As the generation sector is the sector capable of delivering the biggest efficiency gains in the electricity industry, the regulatory variables used by the OECD focus on the key economic regulations needed to establish a competitive generation sector — structural separation of generation from transmission, whether third parties can access the transmission grid and whether a wholesale pool (electricity market) exists. The modelling did not look at other forms of regulation in the generation sector, nor at regulation in the transmission,14 distribution or retail sectors, despite the potential for the transmission and distribution sectors to expropriate efficiency gains derived elsewhere in the system (King 2000) and the fact that some economies have delivered full or partial retail competition. The regulatory variables did not cover regulation addressing non-economic objectives, such as environmental or social policies.
Dummy variables were used to indicate the three key economic regulations needed to establish a competitive generation sector.
The unbundling of generation from transmission variable takes on a value of 1 if separate companies control the generation and transmission sectors, or if both sectors are controlled by a single entity keeping separate accounts for each sector (accounting separation); otherwise it takes on a value of 0. Having separate companies reduces the likelihood that any gains arising in the generation sector will be expropriated by the company controlling the transmission sector. Yet physical separation need not translate into economic separation, if it is accompanied by cross-ownership between the companies concerned or if one of the companies exercises any monopoly power. Accounting separation is a considerably weaker proposition than having separate companies, as it gives the single entity considerably more scope to engage in strategic behaviour and to maximise its joint profits to the detriment of society. Accounting separation is also weaker than the notion of ‘ring-fencing’ that is sometimes used in Australia and other economies, as the ring-fenced activities operate with greater autonomy from the rest of the organisation than do business units.
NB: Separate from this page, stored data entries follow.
Definition sorted_elements (s : gset string) : list string := sort_strings (elements s).

Definition ready_names (deps : gmap string (gset string)) (remaining : gset string) : list string :=
  sort_strings (List.filter (all_clear deps remaining) (elements remaining)).

(** The loop over what remains: every turn but the last removes a name, so one
    unit of fuel per name and one more are enough. *)
Fixpoint wave_loop (fuel : nat) (deps : gmap string (gset string)) (remaining : gset string) : list (list string) :=
  match fuel with
  | O => []
  | S fuel' =>
    if bool_decide (remaining = ∅) then []
    else match ready_names deps remaining with
         | [] => [sorted_elements remaining]
         | ready => ready :: wave_loop fuel' deps (remaining ∖ list_to_set ready)
         end
  end.

Definition wave_names (items : list ClaimedPair) : list (list string) :=
  let remaining := dom (claimedByName items) in
  wave_loop (S (size remaining)) (deps_of items) remaining.

Definition tenantWaves (items : list ClaimedPair) : list (list ClaimedEntity) :=
  map (omap (fun n => claimedByName items !! n)) (wave_names items).

Definition pair_tenant (e : ClaimedPair) : string := ce_TenantID (cp_Claimed e).

(** The tenants, in the order in which they first appear. *)
Fixpoint tenant_order (seen : list string) (entities : list ClaimedPair) : list string :=
  match entities with
  | [] => []
  | e :: entities' =>
    if existsb (String.eqb (pair_tenant e)) seen then tenant_order seen entities'
    else pair_tenant e :: tenant_order (pair_tenant e :: seen) entities'
  end.

Definition of_tenant (t : string) (entities : list ClaimedPair) : list ClaimedPair :=
  List.filter (fun e => String.eqb (pair_tenant e) t) entities.

(** merged[i] = append(merged[i], wave...), for as many waves as the longest has. *)
Fixpoint merge_waves {A} (a b : list (list A)) : list (list A) :=
  match a, b with
  | [], _ => b
  | _, [] => a
  | x :: a', y :: b' => (x ++ y) :: merge_waves a' b'
  end.

Definition TopoSortWaves (entities : list ClaimedPair) : list (list ClaimedEntity) :=
  fold_left merge_waves (map (fun t => tenantWaves (of_tenant t entities)) (tenant_order [] entities)) [].

(** ** The work queue *)

Record Deployment : Type := mkDeployment {
  dp_tenant : string;
  dp_entity : string;
  dp_desired : Z;
  dp_applied : option Z;
  dp_status : string;
  dp_failure_class : option string;
  dp_attempts : Z;
  dp_last_error : option string;
  dp_priority : Z;
  dp_worker : option string;
  dp_heartbeat : option Z;
  dp_updated : Z
}.

Definition minute : Z := 60000000.
Definition leaseStaleAfter : Z := 60 * minute.

Definition has_key (tenant entity : string) (d : Deployment) : bool :=
  String.eqb (dp_tenant d) tenant && String.eqb (dp_entity d) entity.

(** The WHERE clause of the claim. *)
Definition claimable (now : Z) (entityNameFilter : string) (maxAttempts : Z) (d : Deployment) : bool :=
  (default 0 (dp_applied d) <? dp_desired d)%Z
  && (String.eqb (dp_status d) "pending" || String.eqb (dp_status d) "failed"
      || (String.eqb (dp_status d) "running"
          && match dp_heartbeat d with Some h => (h <? now - leaseStaleAfter)%Z | None => false end))
  && (dp_attempts d <? maxAttempts)%Z
  && (String.eqb entityNameFilter "" || String.eqb (dp_entity d) entityNameFilter).

(** ORDER BY (status = 'failed') ASC, priority_tier ASC, updated_at ASC. *)
Definition claim_key (d : Deployment) : Z * Z * Z :=
  ((if String.eqb (dp_status d) "failed" then 1 else 0)%Z, dp_priority d, dp_updated d).

Definition claim_before (a b : Deployment) : bool :=
  let '(f1, p1, u1) := claim_key a in
  let '(f2, p2, u2) := claim_key b in
  if (f1 =? f2)%Z then if (p1 =? p2)%Z then (u1 <? u2)%Z else (p1 <? p2)%Z else (f1 <? f2)%Z.

Fixpoint insert_claim (d : Deployment) (l : list Deployment) : list Deployment :=
  match l with
  | [] => [d]
  | x :: l' => if claim_before x d then x :: insert_claim d l' else d :: l
  end.
Definition sort_claims (l : list Deployment) : list Deployment := foldr insert_claim [] l.

Definition key_of (d : Deployment) : string * string := (dp_tenant d, dp_entity d).

(** The keys the subselect picks: FOR UPDATE SKIP LOCKED passes over the rows
    other transactions hold. *)
Definition picked (now : Z) (entityNameFilter : string) (maxAttempts limit : Z) (locked : string * string -> bool)
    (table : list Deployment) : list (string * string) :=
  map key_of (take (Z.to_nat limit)
    (sort_claims (List.filter (fun d => claimable now entityNameFilter maxAttempts d && negb (locked (key_of d))) table))).

Definition claim_row (workerID : string) (now : Z) (d : Deployment) : Deployment :=
  mkDeployment (dp_tenant d) (dp_entity d) (dp_desired d) (dp_applied d) "running" (dp_failure_class d)
    (dp_attempts d + 1) (dp_last_error d) (dp_priority d) (Some workerID) (Some now) now.

Definition is_picked (keys : list (string * string)) (d : Deployment) : bool := bool_decide (key_of d ∈ keys).

Definition ClaimDue (workerID entityNameFilter : string) (maxAttempts limit : Z) (now : Z)
    (locked : string * string -> bool) (table : list Deployment) : list Deployment * list ClaimedEntity :=
  let keys := picked now entityNameFilter maxAttempts limit locked table in
  (map (fun d => if is_picked keys d then claim_row workerID now d else d) table,
   map (fun d => mkClaimed (dp_tenant d) (dp_entity d) (dp_desired d)) (List.filter (is_picked keys) table)).

(** Rows updated by key. *)
Definition update_rows (tenant entity : string) (f : Deployment -> Deployment) (table : list Deployment) : list Deployment :=
  map (fun d => if has_key tenant entity d then f d else d) table.

Definition reset_to (desiredVersion now : Z) (d : Deployment) : Deployment :=
  mkDeployment (dp_tenant d) (dp_entity d) desiredVersion (dp_applied d) "pending" None 0 None
    (dp_priority d) (dp_worker d) (dp_heartbeat d) now.

Definition new_deployment (tenant entity : string) (desiredVersion now : Z) : Deployment :=
  mkDeployment tenant entity desiredVersion None "pending" None 0 None 0 None None now.

(** INSERT ... ON CONFLICT DO UPDATE ... WHERE the stored version is older. *)
Definition EnqueueDeployment (tenant entity : string) (desiredVersion now : Z) (table : list Deployment) : list Deployment :=
  if existsb (has_key tenant entity) table
  then update_rows tenant entity (fun d => if (dp_desired d <? desiredVersion)%Z then reset_to desiredVersion now d else d) table
  else table ++ [new_deployment tenant entity desiredVersion now].

Inductive FailureClass : Type := FailureTransient | FailureDataError | FailureFatal.

Definition FailureClass_String (c : FailureClass) : string :=
  match c with FailureDataError => "data_error" | FailureFatal => "fatal" | FailureTransient => "transient" end.

(** An error of a reconcile: its text, and the SQLSTATE of the Postgres error in
    its chain when it has one. *)
Record ReconcileError : Type := mkReconcileError { re_text : string; re_code : option string }.

Definition ClassifyError (err : ReconcileError) : FailureClass :=
  match re_code err with
  | None => FailureFatal
  | Some code =>
    if existsb (String.eqb code) ["40001"; "40P01"; "55P03"; "53300"] then FailureTransient
    else if existsb (String.eqb code) ["23503"; "23505"; "23514"; "22P02"; "22003"] then FailureDataError
    else FailureFatal
  end.

Definition RecordSuccess (tenant entity : string) (appliedVersion now : Z) : list Deployment -> list Deployment :=
  update_rows tenant entity (fun d =>
    mkDeployment (dp_tenant d) (dp_entity d) (dp_desired d) (Some appliedVersion) "done" None
      (dp_attempts d) None (dp_priority d) None (dp_heartbeat d) now).

Definition failure_status (class : FailureClass) : string :=
  match class with FailureTransient => "failed" | _ => "blocked" end.

Definition RecordFailure (tenant entity : string) (recErr : ReconcileError) (now : Z) : list Deployment -> list Deployment :=
  let class := ClassifyError recErr in
  update_rows tenant entity (fun d =>
    mkDeployment (dp_tenant d) (dp_entity d) (dp_desired d) (dp_applied d) (failure_status class)
      (Some (FailureClass_String class)) (dp_attempts d) (Some (re_text recErr)) (dp_priority d) None (dp_heartbeat d) now).

Record DeploymentStatus : Type := mkDeploymentStatus {
  ds_Status : string;
  ds_DesiredVersion : Z;
  ds_AppliedVersion : option Z;
  ds_FailureClass : option string;
  ds_LastError : option string
}.

Definition Ready (s : DeploymentStatus) : bool :=
  String.eqb (ds_Status s) "done"
  && match ds_AppliedVersion s with Some v => (ds_DesiredVersion s <=? v)%Z | None => false end.

Definition GetDeploymentStatus (tenant entity : string) (table : list Deployment) : option DeploymentStatus :=
  match List.find (has_key tenant entity) table with
  | Some d => Some (mkDeploymentStatus (dp_status d) (dp_desired d) (dp_applied d) (dp_failure_class d) (dp_last_error d))
  | None => None
  end.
The third party access variable takes on a value of 1 if generators have a legal right to access the transmission grid on certain pre-specified terms and conditions (regulated third party access) or can negotiate the terms and conditions under which
14 Some of the regulatory variables for the generation sector — unbundling of generation from
transmission and third party access — carry implications about the structure and regulation of
grid access can occur directly with the operator of the transmission grid (negotiated third party access); otherwise it takes on a value of 0. New generators need to be able to access the transmission grid on similar terms and conditions to existing generators to ensure effective and ongoing competition in the generation sector. However, the variable does not capture important differences in the way the third party access arrangements operate across economies.
The wholesale pool variable takes on a value of 1 if generators can voluntarily sell, or are obliged to sell, their electricity into a wholesale electricity market; otherwise it takes on a value of 0.15 The pool is designed to overcome limitations associated with the use of long-term bilateral contracts that may stifle competition. However, the variable does not capture whether the pool is mandatory or optional and the rules governing how it operates. An optional wholesale pool that allows participants to voluntarily bypass the pool and negotiate their own bilateral contracts should lead to lower electricity prices than a mandatory pool in which all electricity must be sold, as bilateral contracts can be used to deliver mutually beneficial outcomes that would not be available under a mandatory pool.
Competitive electricity markets would generally be expected to lead to lower industrial electricity prices, so that the unbundling of generation from transmission, third party access and wholesale pool variables would be expected to be negatively related to industrial electricity prices.16
In addition to the three regulatory variables needed to establish a competitive generation sector, the OECD included three market structure variables in their model — ownership, the time to liberalisation and the time to privatisation — as they may also account for price differences across economies.
Ownership of the generation sector varies widely across economies, ranging from full public ownership all the way through to full private ownership. To
15 The variable does not, however, differentiate between the different price setting arrangements that may occur in the absence of a wholesale pool (eg bilateral contracts and price controls). 16 Where insufficient competition exists, generators may be able to manipulate a wholesale pool
by exercising their market power. The rules governing the operation of the market and the behaviour of the regulator will affect the extent to which this occurs. Insufficient competition can arise, for example, where the pre-reform generating capacity was divided into too few generators prior to establishing a wholesale market (insufficient horizontal separation) or where new generators find it excessively difficult to enter the market (eg if the third party access arrangements are too stringent). The recent UK decision to replace its wholesale pool with bilateral contracts was based on concerns about insufficient competition in the generation sector. However, it is not at all clear whether alternative price setting arrangements, such as the use of bilateral contracts, will necessarily deliver lower prices than a wholesale pool, as the underlying problem is the same under both regimes — the market power of the generators.